Trump wäre nicht Trump, würde er nicht nachkarten nach dem Versuch, ihn zu korrigieren. Nunmehr beschuldigt er Twitter, sich in den Wahlkampf einzumischen und sich dabei auf „Fake-News-CNN“ und die „Amazon Washington Post“ zu stützen. Dass CNN angeblich Falschmeldungen verbreitet, gehört zu seinem Standardrepertoire. Und seit der Amazon-Gründer Jeff Bezos die amerikanische Hauptstadtzeitung kaufte, hat sich Trump auf die unsinnige These versteift, das Blatt diene dem Multimilliardär nur als Knüppel, um auf ihn, den Präsidenten, einzuprügeln.

Bezos, kann man sagen, ist einer seiner Lieblingsfeinde. Gleiches gilt für Joe Scarborough, einen TV-Kommentator, der einst einen Wahlkreis Floridas im Repräsentantenhaus vertrat. Der Politiker Scarborough war Republikaner. Der Fernsehmann Scarborough führt bei MSNBC, einem linksliberalen Sender, durch eine Frühstücksshow und ist bekannt für seine scharfe, häufig sarkastische Kritik am Präsidenten. Was diesen umso mehr nervt, weil der Mann bis vor drei Jahren Partei­freund war.

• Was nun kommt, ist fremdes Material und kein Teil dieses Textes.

(** [verify_repo] (lines 775-841) *)
Definition verify_repo (repo_url : string) (branch : option string)
  : M (bool * string) :=
  try_excepts
    (result ← run host ["git"; "ls-remote"; "--heads"; "--tags"; repo_url] None;
     mret (verify_completed result branch))
    [ (has_kind TimeoutExpired, λ _,
         mret (false, "Timeout while checking repository (network may be slow or repository unreachable)"));
      (has_kind FileNotFoundError, λ _,
         mret (false, "Git is not installed or not in PATH"));
      (is_Exception, λ e,
         mret (false, "Unexpected error while verifying repository: "
                      +:+ exn_str e)) ].

(** [tempfile.mkdtemp(prefix=prefix)] *)
Definition make_temp_dir (prefix : string) : M string := λ w,
  let p := mkdtemp host w prefix in
  (Ok p, mkWorld (<[p := Dir]> (fs w)) (installed w) (installed_file w)
           (AMkdtemp p :: trace w)).

Definition compat_markers : list string := [".gitpm"; "gitpm.json"; ".gitpm.json"].

Definition shallow_clone_cmd (repo_url dest : string) (branch : option string)
  : list string :=
  ["git"; "clone"; "--depth"; "1"; "--no-checkout"; repo_url; dest]
  ++ (if opt_truthy branch then ["--branch"; default "" branch] else []).

(** [s[:n]] *)
Fixpoint str_take (n : nat) (s : string) : string :=
  match n, s with
  | S n', String c s' => String c (str_take n' s')
  | _, _ => EmptyString
  end.

(** [check_repo_compatibility] (lines 843-920) *)
Definition check_repo_compatibility (repo_url : string) (branch : option string)
  : M (bool * string) := λ w0,
  let body : M (bool * string) :=
    temp_dir ← make_temp_dir "gitpm_check_";
    let temp_repo_path := path_join temp_dir "repo" in
    clone_result ←
      run host (shallow_clone_cmd repo_url temp_repo_path branch) None;
    clone_result ←
      (if negb (returncode clone_result =? 0) && opt_truthy branch
       then run host (shallow_clone_cmd repo_url temp_repo_path None) None
       else mret clone_result);
    if negb (returncode clone_result =? 0) then
      mret (false, "Could not check compatibility: "
                   +:+ str_take 100 (stderr clone_result))
    else
      _ ← run host ["git"; "checkout"; "HEAD"; "--"] (Some temp_repo_path);
      w ← get_world;
      if path_exists w temp_repo_path
         && existsb (λ marker, path_is_file w (path_join temp_repo_path marker))
              compat_markers
      then mret (true, "")
      else mret (false,
             "Repository is not marked as gitpm-compatible (missing marker file: "
             +:+ str_join ", " compat_markers +:+ ")") in
  let guarded : M (bool * string) :=
    try_excepts body
      [ (has_kind TimeoutExpired, λ _,
           mret (false, "Timeout while checking repository compatibility"));
        (is_Exception, λ e,
           mret (false, "Error checking compatibility: " +:+ exn_str e)) ] in
  (* the temporary directory is the one [mkdtemp] made in this call *)
  let temp_dir := mkdtemp host w0 "gitpm_check_" in
  try_finally guarded
    (w ← get_world;
     if path_exists w temp_dir
     then try_except (rmtree host temp_dir) is_Exception (λ _, mret ())
     else mret ()) w0.
End Verifier.

(* ===================================================================== *)
(** ** Hook discovery and execution (gitpm.py, lines 214-318) *)
(* ===================================================================== *)

(** The dictionary [check_scripts] returns.  Its [uninstall] entry is
    initialised to [None] and never assigned. *)
Record Scripts : Type := mkScripts {
  script_setup : option string;
  script_remove : option string;
  script_uninstall : option string;
  script_update : option string;
  script_check : option string
}.

(** The candidate names of one hook kind: the scope-specific ones
    first, then the generic ones (lines 230-259). *)
Definition hook_names (prefix a b : string) : list string :=
  [a +:+ "-" +:+ prefix +:+ ".sh"; b +:+ "-" +:+ prefix +:+ ".sh";
   a +:+ "-" +:+ prefix +:+ ".py"; b +:+ "-" +:+ prefix +:+ ".py";
   a +:+ ".sh"; b +:+ ".sh"; a +:+ ".py"; b +:+ ".py"].

Definition is_shell_suffix (sfx : string) : bool :=
  String.eqb sfx ".sh" || String.eqb sfx "".

Definition suffix_of (p : string) : string := path_suffix (last_segment "/" p).

(** [x or y] on optional [Path]s (a [Path] is always true). *)
Definition opt_or (x y : option string) : option string :=
  match x with
  | Some _ => x
  | None => y
  end.

Section Hooks.
Variable host : Host.
Variable self : Self.

Definition scope_prefix : string :=
  if self_system self then "system" else "user".

(** [os.chmod] inside [try: ... except Exception: pass] *)
Definition chmod_best_effort (p : string) : M unit :=
  try_except (chmod host p) is_Exception (λ _, mret ()).

(** The inner loop of [check_scripts] (lines 262-274). *)
Fixpoint find_script (repo_path : string) (names : list string)
  : M (option string) :=
  match names with
  | [] => mret None
  | name :: rest =>
      let script_path := path_join repo_path name in
      w ← get_world;
      if path_exists w script_path && path_is_file w script_path then
        _ ← when (is_shell_suffix (path_suffix name))
              (chmod_best_effort script_path);
        w' ← get_world;
        if String.eqb (path_suffix name) ".py" || path_executable w' script_path
        then mret (Some script_path)
        else find_script repo_path rest
      else find_script repo_path rest
  end.

(** [check_scripts] (lines 214-276) *)
Definition check_scripts (repo_path : string) : M Scripts :=
  setup ← find_script repo_path (hook_names scope_prefix "setup" "install");
  remove ← find_script repo_path (hook_names scope_prefix "remove" "uninstall");
  update ← find_script repo_path (hook_names scope_prefix "update" "upgrade");
  check ← find_script repo_path (hook_names scope_prefix "check" "check-updates");
  mret (mkScripts setup remove None update check).

(** The body of the [try] of [run_script] up to the result (lines
    284-307). *)
Definition run_script_process (script_path repo_path : string)
  : M CompletedProcess :=
  _ ← when (is_shell_suffix (suffix_of script_path))
        (chmod_best_effort script_path);
  let cmd :=
    if String.eqb (suffix_of script_path) ".py"
    then [sys_executable host; script_path] else ["bash"; script_path] in
  result ← run host cmd (Some repo_path);
  _ ← when (str_truthy (stdout result)) (print (stdout result));
  _ ← when (str_truthy (stderr result) && negb (returncode result =? 0))
        (print_err (stderr result));
  mret result.

Definition script_error (script_path : string) (e : exn) : M unit :=
  print_err ("Error running script " +:+ script_path +:+ ": " +:+ exn_str e).

(** [run_script(script_path, repo_path)]: success is exit status 0. *)
Definition run_script (script_path repo_path : string) : M bool :=
  try_except
    (result ← run_script_process script_path repo_path;
     mret (returncode result =? 0))
    is_Exception (λ e, _ ← script_error script_path e; mret false).

(** [run_script(script_path, repo_path, return_exit_code=True)] *)
Definition run_script_exit_code (script_path repo_path : string) : M Z :=
  try_except
    (result ← run_script_process script_path repo_path;
     mret (returncode result))
    is_Exception (λ e, _ ← script_error script_path e; mret 255).
End Hooks.

(* ===================================================================== *)
(** ** Lifecycle: [remove] and [update] (gitpm.py, lines 1315-1523) *)
(* ===================================================================== *)

Definition branch_info (branch : option string) : string :=
  match branch with
  | Some b => if str_truthy b then " (branch: " +:+ b +:+ ")" else ""
  | None => ""
  end.

(** [f'origin/{branch}' if branch else 'origin/HEAD'] *)
Definition remote_ref_of (branch : option string) : string :=
  match branch with
  | Some b => if str_truthy b then "origin/" +:+ b else "origin/HEAD"
  | None => "origin/HEAD"
  end.

Section Lifecycle.
Variable host : Host.
Variable self : Self.

(** [del self.installed[name]] *)
Definition del_installed (name : string) : M unit :=
  w ← get_world;
  match installed w !! name with
  | Some _ => set_installed (delete name (installed w))
  | None => raise (Exn KeyError name)
  end.

(** [remove] (lines 1478-1523) *)
Definition remove (name : string) (skip_uninstall : bool) : M bool :=
  w ← get_world;
  match installed w !! name with
  | None =>
      _ ← print ("Error: '" +:+ name +:+ "' is not installed");
      mret false
  | Some repo_info =>
      let repo_path := r_path repo_info in
      if negb (path_exists w repo_path) then
        _ ← print ("Warning: Installation path " +:+ repo_path
                   +:+ " does not exist");
        _ ← del_installed name;
        _ ← save_installed;
        mret true
      else
        _ ← when (negb skip_uninstall)
              (scripts ← check_scripts host self repo_path;
               match opt_or (script_remove scripts) (script_uninstall scripts) with
               | Some remove_script =>
                   _ ← print ("Running removal script: " +:+ remove_script);
                   _ ← run_script host remove_script repo_path;
                   mret ()
               | None =>
                   if opt_truthy (r_remove_script repo_info) then
                     let remove_script := default "" (r_remove_script repo_info) in
                     w' ← get_world;
                     when (path_exists w' remove_script)
                       (_ ← print ("Running removal script: " +:+ remove_script);
                        _ ← run_script host remove_script repo_path;
                        mret ())
                   else mret ()
               end);
        removed ← try_except
          (_ ← rmtree host repo_path;
           _ ← print ("Removed " +:+ repo_path);
           mret true)
          is_Exception
          (λ e, _ ← print_err ("Error removing directory: " +:+ exn_str e);
                mret false);
        if removed : bool then
          _ ← del_installed name;
          _ ← save_installed;
          _ ← print ("Successfully removed '" +:+ name +:+ "'");
          mret true
        else mret false
  end.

Jedenfalls schürte Trump in hässlichen Tweets den Verdacht, Scarborough könnte eine Frau auf dem Gewissen haben, die einst in seinem Abgeordnetenbüro arbeitete. Der Witwer der 2001 an Herzversagen Verstorbenen bat Dorsey, die Einträge zu löschen, da es sich um „schreckliche Lügen“ handle. Es war, zu Beginn dieser Woche, das Vorspiel zu der Entscheidung, die Briefwahl-Tweets einem Faktencheck zu unterziehen.